▶ _Exercise goal_
Show me each line of the listing below where the word "MainPc" appears.

[[ Records provided, beginning ]]

(* ===== verification/Daemon.v ===== *)
(** * Daemon: the life of the manager process

    src/manager/main.cc, src/manager/server.cc ([TMServer]) and
    src/manager/shutdown.hh: the start-up with its guards, the accept loop of the
    HTTP side, and the stop of the gRPC side, where the main thread and the gRPC
    thread meet.  The two threads are a step relation on their shared state, with
    the unguarded accesses to [grpc_server_] taken as atomic; the libraries appear through what they give (inputs) and through the documented
    blocking of [Wait] and [join].  The theorems: a shutdown always finishes,
    whatever the interleaving, and the start-up undoes what it did and nothing
    else. *)

From S2P Require Import Prelude.
From stdpp Require Import strings relations.
Open Scope Z_scope.

(** ** server.cc: the gRPC thread and its stop *)

(** [grpc_server_]: null, serving, or shut down. *)
Inductive GrpcServer := Serving | ShutDown.

(** Where the gRPC thread is: before [BuildAndStart]; before the test of the stop
    token; in [Wait]; finished. *)
Inductive GrpcPc := GBuild | GTest | GWait | GDone.

(** Where the main thread is: in [wait_for_shutdown]; before [http_stop]; before
    [request_stop]; before the test of [grpc_server_]; in [join]; before the stop
    of the pool; finished. *)
Inductive MainPc := MWait | MHttpStop | MRequestStop | MShutdown | MJoin | MPool | MDone.

Record ServerSt := mkServerSt {
  shutdown_requested : bool;
  stop_requested : bool;
  grpc_server_ : option GrpcServer;
  acceptor_close_posted : bool;
  grpc_pc : GrpcPc;
  main_pc : MainPc
}.

Definition server_start : ServerSt := mkServerSt false false None false GBuild MWait.

(** [grpc_server_->Shutdown()]. *)
Definition grpc_shutdown (s : option GrpcServer) : option GrpcServer :=
  match s with Some _ => Some ShutDown | None => None end.

(** A step of the gRPC thread: [grpc_thread_function]. *)
Inductive grpc_step : ServerSt -> ServerSt -> Prop :=
| grpc_build sh st a m :
    grpc_step (mkServerSt sh st None a GBuild m) (mkServerSt sh st (Some Serving) a GTest m)
| grpc_build_null sh st a m :
    (* a null server is an exception: [request_shutdown] *)
    grpc_step (mkServerSt sh st None a GBuild m) (mkServerSt true st None a GDone m)
| grpc_test_stop sh s a m :
    grpc_step (mkServerSt sh true s a GTest m) (mkServerSt sh true (grpc_shutdown s) a GDone m)
| grpc_test_go sh s a m :
    grpc_step (mkServerSt sh false s a GTest m) (mkServerSt sh false s a GWait m)
| grpc_wait sh st a m :
    grpc_step (mkServerSt sh st (Some ShutDown) a GWait m)
      (mkServerSt sh st (Some ShutDown) a GDone m).

(** A step of the main thread: [wait_for_shutdown], [TMServer::stop] and the end
    of [main]. *)
Inductive main_step : ServerSt -> ServerSt -> Prop :=
| main_wait st s a g :
    main_step (mkServerSt true st s a g MWait) (mkServerSt true st s a g MHttpStop)
| main_http_stop sh st s a g :
    main_step (mkServerSt sh st s a g MHttpStop) (mkServerSt sh st s true g MRequestStop)
| main_request_stop sh st s a g :
    main_step (mkServerSt sh st s a g MRequestStop) (mkServerSt sh true s a g MShutdown)
| main_shutdown sh st s a g :
    main_step (mkServerSt sh st s a g MShutdown) (mkServerSt sh st (grpc_shutdown s) a g MJoin)
| main_join sh st s a :
    main_step (mkServerSt sh st s a GDone MJoin) (mkServerSt sh st s a GDone MPool)
| main_pool sh st s a g :
    main_step (mkServerSt sh st s a g MPool) (mkServerSt sh st s a g MDone).

(** A signal: [sig_handler] calls [request_shutdown]. *)
Inductive signal_step : ServerSt -> ServerSt -> Prop :=
| signal_shutdown st s a g m :
    signal_step (mkServerSt false st s a g m) (mkServerSt true st s a g m).

Definition server_step (s s' : ServerSt) : Prop :=
  grpc_step s s' \/ main_step s s' \/ signal_step s s'.

(** *** Invariant *)

Definition grpc_left (g : GrpcPc) : nat :=
  match g with GBuild => 3 | GTest => 2 | GWait => 1 | GDone => 0 end.
Definition main_left (m : MainPc) : nat :=
  match m with
  | MWait => 6 | MHttpStop => 5 | MRequestStop => 4 | MShutdown => 3 | MJoin => 2 | MPool => 1
  | MDone => 0
  end.
Definition stopping (m : MainPc) : bool :=
  match m with MShutdown | MJoin | MPool | MDone => true | _ => false end.
Definition past_shutdown (m : MainPc) : bool :=
  match m with MJoin | MPool | MDone => true | _ => false end.

(** The two threads see each other: a gRPC thread that waits on a serving server
    has not been passed by the main thread. *)
Definition server_ok (s : ServerSt) : bool :=
  match grpc_pc s, grpc_server_ s with
  | GBuild, None => true
  | GTest, Some _ => true
  | GWait, Some Serving => negb (past_shutdown (main_pc s))
  | GWait, Some ShutDown => true
  | GDone, None => shutdown_requested s
  | GDone, Some ShutDown => shutdown_requested s
  | _, _ => false
  end
  && implb (stopping (main_pc s)) (stop_requested s)
  && implb (stop_requested s) (shutdown_requested s)
  && match grpc_server_ s with Some ShutDown => shutdown_requested s | _ => true end
  && match main_pc s with MWait => true | _ => shutdown_requested s end
  && match main_pc s with MWait | MHttpStop => true | _ => acceptor_close_posted s end
  && match main_pc s, grpc_pc s with (MPool | MDone), GDone => true
     | (MPool | MDone), _ => false | _, _ => true end.

Lemma server_step_ok s s' : server_ok s = true -> server_step s s' -> server_ok s' = true.
Proof.
  intros Hi [H|[H|H]]; revert Hi; destruct H;
    repeat match goal with
    | b : bool |- _ => destruct b
    | g : GrpcPc |- _ => destruct g
    | m : MainPc |- _ => destruct m
    | o : option GrpcServer |- _ => destruct o as [[]|]
    end; done.
Qed.

Lemma server_reachable_ok s : rtc server_step server_start s -> server_ok s = true.
Proof.
  intros H. remember server_start as s0 eqn:E0. assert (server_ok s0 = true) as Hok by (by subst).
  clear E0. induction H; [done|]. apply IHrtc. by eapply server_step_ok.
Qed.

(** *** Progress and termination *)

Definition server_left (s : ServerSt) : nat :=
  grpc_left (grpc_pc s) + main_left (main_pc s) + (if shutdown_requested s then 0 else 1).

Lemma server_step_left s s' : server_step s s' -> (server_left s' < server_left s)%nat.
Proof.
  intros [H|[H|H]]; destruct H; unfold server_left; cbn;
    try match goal with |- context [if ?b then _ else _] => destruct b end; lia.
Qed.

(** As long as the main thread has something to do after a request to shut down,
    one of the two threads can make a step. *)
Lemma server_progress s : server_ok s = true -> shutdown_requested s = true ->
  main_pc s <> MDone -> exists s', grpc_step s s' \/ main_step s s'.
Proof.
  destruct s as [sh st o a g m]. cbn. intros Hok -> Hm.
  destruct m; try done; try (eexists; right; by constructor).
  destruct g.
  - destruct o; [done|]. eexists. left. apply grpc_build.
  - destruct st; [|by destruct o as [[]|]]. eexists. left. apply grpc_test_stop.
  - destruct o as [[]|]; try done. eexists. left. apply grpc_wait.
  - eexists. right. apply main_join.
Qed.

(** ** The accept loop of the HTTP side: [http_corouting] *)

Inductive Accept := Accepted | Aborted | AcceptFailed | Unrecoverable.

#[export] Instance Accept_eq_dec : EqDecision Accept.
Proof. solve_decision. Defined.

(** The number of sessions started, and whether the loop has ended. *)
Fixpoint http_corouting (outcomes : list Accept) : nat * bool :=
  match outcomes with
  | [] => (0%nat, false)
  | Accepted :: r => let '(n, e) := http_corouting r in (S n, e)
  | Aborted :: _ => (0%nat, true)
  | AcceptFailed :: r => http_corouting r
  | Unrecoverable :: _ => (0%nat, true)
  end.

(** Closing the acceptor ends the loop; errors of single connections do not. *)
Lemma http_stop_ends outcomes outcomes' :
  Forall (fun o => o = Accepted \/ o = AcceptFailed) outcomes ->
  http_corouting (outcomes ++ Aborted :: outcomes')
  = (length (filter (fun o => o = Accepted) outcomes), true).
Proof.
  induction 1 as [|o l [-> | ->] _ IH]; [done| |]; cbn [app http_corouting]; rewrite IH.
  - by rewrite filter_cons_True.
  - by rewrite filter_cons_False.
Qed.

(** ** main.cc *)

(** What the options parser gives: an error, a request for help, or options. *)
Inductive Options :=
| OptError
| OptHelp
| OptRun (foreground : bool) (logfile pidfile : string).

(** What the libraries give, in the order of the calls. *)
Record MainInputs := mkMainInputs {
  mi_options : Options;
  mi_euid : Z;
  mi_daemon : Z;
  mi_log_init : bool;
  mi_pidfile_check : Z;
  mi_pidfile_create : Z;
  mi_server : bool
}.

(** What the process leaves behind, in order. *)
Inductive Effect :=
| Daemonized
| LogInit (path : string) | LogDeinit
| PidCreate (path : string) | PidRemove (path : string) (fd : Z)
| ServerRun.

Inductive ExitStatus := EXIT_SUCCESS | EXIT_FAILURE.

Definition starts_with_slash (s : string) : bool :=
  match s with String c _ => (Ascii.nat_of_ascii c =? 47)%nat | EmptyString => false end.

(** The part of [main] that runs under the guard of the pid file: it starts the
    server, waits for a shutdown and stops it; an exception of the constructor
    skips to the handlers. The guard runs in both cases. *)
Definition main_guarded (i : MainInputs) (pidfile : string) (fd : Z) : ExitStatus * list Effect :=
  if mi_server i then (EXIT_SUCCESS, [ServerRun; PidRemove pidfile fd])
  else (EXIT_FAILURE, [PidRemove pidfile fd]).

(** The part that runs under the guard of the log. *)
Definition main_logged (i : MainInputs) (pidfile : string) : ExitStatus * list Effect :=
  match pidfile with
  | EmptyString => main_guarded i pidfile (-1)
  | _ =>
      if mi_pidfile_check i <? 0 then (EXIT_FAILURE, [])
      else if mi_pidfile_create i <? 0 then (EXIT_FAILURE, [])
      else let '(r, l) := main_guarded i pidfile (mi_pidfile_create i) in
           (r, PidCreate pidfile :: l)
  end.

Definition manager_main (i : MainInputs) : ExitStatus * list Effect :=
  match mi_options i with
  | OptError => (EXIT_FAILURE, [])
  | OptHelp => (EXIT_SUCCESS, [])
  | OptRun foreground logfile pidfile =>
      if negb (starts_with_slash logfile) then (EXIT_FAILURE, [])
      else if negb (mi_euid i =? 0) then (EXIT_FAILURE, [])
      else if negb foreground && (mi_daemon i <? 0) then (EXIT_FAILURE, [])
      else
        let d := if foreground then [] else [Daemonized] in
        if negb (mi_log_init i) then (EXIT_FAILURE, d)
        else let '(r, l) := main_logged i pidfile in
             (r, d ++ LogInit logfile :: l ++ [LogDeinit])
  end.

(** *** The runs of [main] *)

Definition take_last {A} (n : nat) (l : list A) : list A := drop (length l - n) l.

Inductive logged_run (i : MainInputs) : ExitStatus -> list Effect -> Prop :=
| run_no_pid : logged_run i EXIT_FAILURE []
| run_unnamed_fail : logged_run i EXIT_FAILURE [PidRemove EmptyString (-1)]
| run_unnamed : logged_run i EXIT_SUCCESS [ServerRun; PidRemove EmptyString (-1)]
| run_fail p : 0 <= mi_pidfile_check i ->
    logged_run i EXIT_FAILURE [PidCreate p; PidRemove p (mi_pidfile_create i)]
| run_ok p : 0 <= mi_pidfile_check i ->
    logged_run i EXIT_SUCCESS [PidCreate p; ServerRun; PidRemove p (mi_pidfile_create i)].

Lemma main_logged_cases i pidfile r l : main_logged i pidfile = (r, l) -> logged_run i r l.
Proof.
  unfold main_logged, main_guarded. intros H.
  repeat case_match; simplify_eq; constructor; lia.
Qed.

(** A run ends before the log is open, or is bracketed by the log. *)
Lemma manager_main_cases i r l : manager_main i = (r, l) ->
  (l = [] \/ l = [Daemonized]) /\ (r = EXIT_SUCCESS <-> mi_options i = OptHelp)
  \/ exists d lf core, (d = [] \/ d = [Daemonized]) /\ logged_run i r core
       /\ l = d ++ LogInit lf :: core ++ [LogDeinit] /\ mi_options i <> OptHelp.
Proof.
  unfold manager_main. intros H. destruct (mi_options i) as [| |fg lf pf] eqn:Ho.
  1-2: injection H as <- <-; left; split; [by left|done].
  assert (OptRun fg lf pf <> OptHelp) as Hne by done.
  repeat (case_match; [injection H as <- <-; left; split; [destruct fg; auto|naive_solver]|]).
  destruct (main_logged i pf) as [r' core] eqn:Hm. injection H as <- <-. right.
  exists (if fg then [] else [Daemonized]), lf, core. split; [destruct fg; auto|].
  split; [by eapply main_logged_cases|]. by split.
Qed.

(** ** Properties *)

(** C16: a shutdown of the manager always finishes. In every interleaving of the
    main thread, the gRPC thread and signals, every step decreases a measure, and
    after a request to shut down one of the threads can move until the main
    thread has left [main]; by then the gRPC thread has been joined and no server
    is left serving, wherever the request found the gRPC thread. *)
Theorem shutdown_finishes s : rtc server_step server_start s ->
  (forall s', server_step s s' -> (server_left s' < server_left s)%nat)
  /\ (shutdown_requested s = true -> main_pc s <> MDone ->
      exists s', grpc_step s s' \/ main_step s s')
  /\ (main_pc s = MDone -> grpc_pc s = GDone /\ grpc_server_ s <> Some Serving
      /\ acceptor_close_posted s = true).
Proof.
  intros H. pose proof (server_reachable_ok s H) as Hok.
  split; [intros s'; apply server_step_left|]. split; [by apply server_progress|].
  intros Hm. clear H. destruct s as [sh st o a g m]. cbn in *. subst m.
  destruct sh, st, o as [[]|], a, g; done.
Qed.

(** A shutdown requested while the gRPC thread is still building its server. *)
Definition early_stop : ServerSt := mkServerSt true false None false GBuild MWait.

Lemma early_stop_reachable : rtc server_step server_start early_stop.
Proof. apply rtc_once. right. right. apply signal_shutdown. Qed.

Lemma shutdown_finishes_witness : exists s', grpc_step early_stop s' \/ main_step early_stop s'.
Proof.
  destruct (shutdown_finishes early_stop early_stop_reachable) as (_ & H & _).
  by apply H.
Defined.

(** The manager removes a pid file only if it created it in this run (or none
    was asked for), and then exactly once and after everything else but the log;
    so a second instance, whose check fails, never removes the file of the first.
    The log is closed exactly when it was opened, as the last effect; and the exit
    code is a success exactly for a request for help or after a server that
    started. *)
Lemma startup_undoes_itself i :
  let '(r, effects) := manager_main i in
  (forall path fd, PidRemove path fd ∈ effects ->
     (path = EmptyString /\ fd = -1) \/ (PidCreate path ∈ effects /\ fd = mi_pidfile_create i))
  /\ (mi_pidfile_check i < 0 -> forall path fd, PidRemove path fd ∈ effects -> path = EmptyString)
  /\ (forall path, PidCreate path ∈ effects ->
        take_last 2 effects = [PidRemove path (mi_pidfile_create i); LogDeinit])
  /\ (forall path, LogInit path ∈ effects -> take_last 1 effects = [LogDeinit])
  /\ (LogDeinit ∈ effects -> exists path, LogInit path ∈ effects)
  /\ (r = EXIT_SUCCESS <-> mi_options i = OptHelp \/ ServerRun ∈ effects).
Proof.
  destruct (manager_main i) as [r effects] eqn:E.
  destruct (manager_main_cases _ _ _ E) as [[Hl Hr]|(d & lf & core & Hd & Hc & -> & Hh)].
  - rewrite Hr. destruct Hl as [-> | ->]; rewrite ?list_elem_of_singleton;
      setoid_rewrite elem_of_nil || setoid_rewrite list_elem_of_singleton; naive_solver.
  - destruct Hd as [-> | ->], Hc; cbn [app];
      repeat (setoid_rewrite elem_of_cons); setoid_rewrite elem_of_nil;
      unfold take_last; cbn [length Nat.sub drop];
      (split_and!; intros; naive_solver lia).
Qed.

[[ Records provided, end ]]

▶ _Answer section_
Inductive MainPc := MWait | MHttpStop | MRequestStop | MShutdown | MJoin | MPool | MDone.
  main_pc : MainPc
Definition main_left (m : MainPc) : nat :=
Definition stopping (m : MainPc) : bool :=
Definition past_shutdown (m : MainPc) : bool :=
    | m : MainPc |- _ => destruct m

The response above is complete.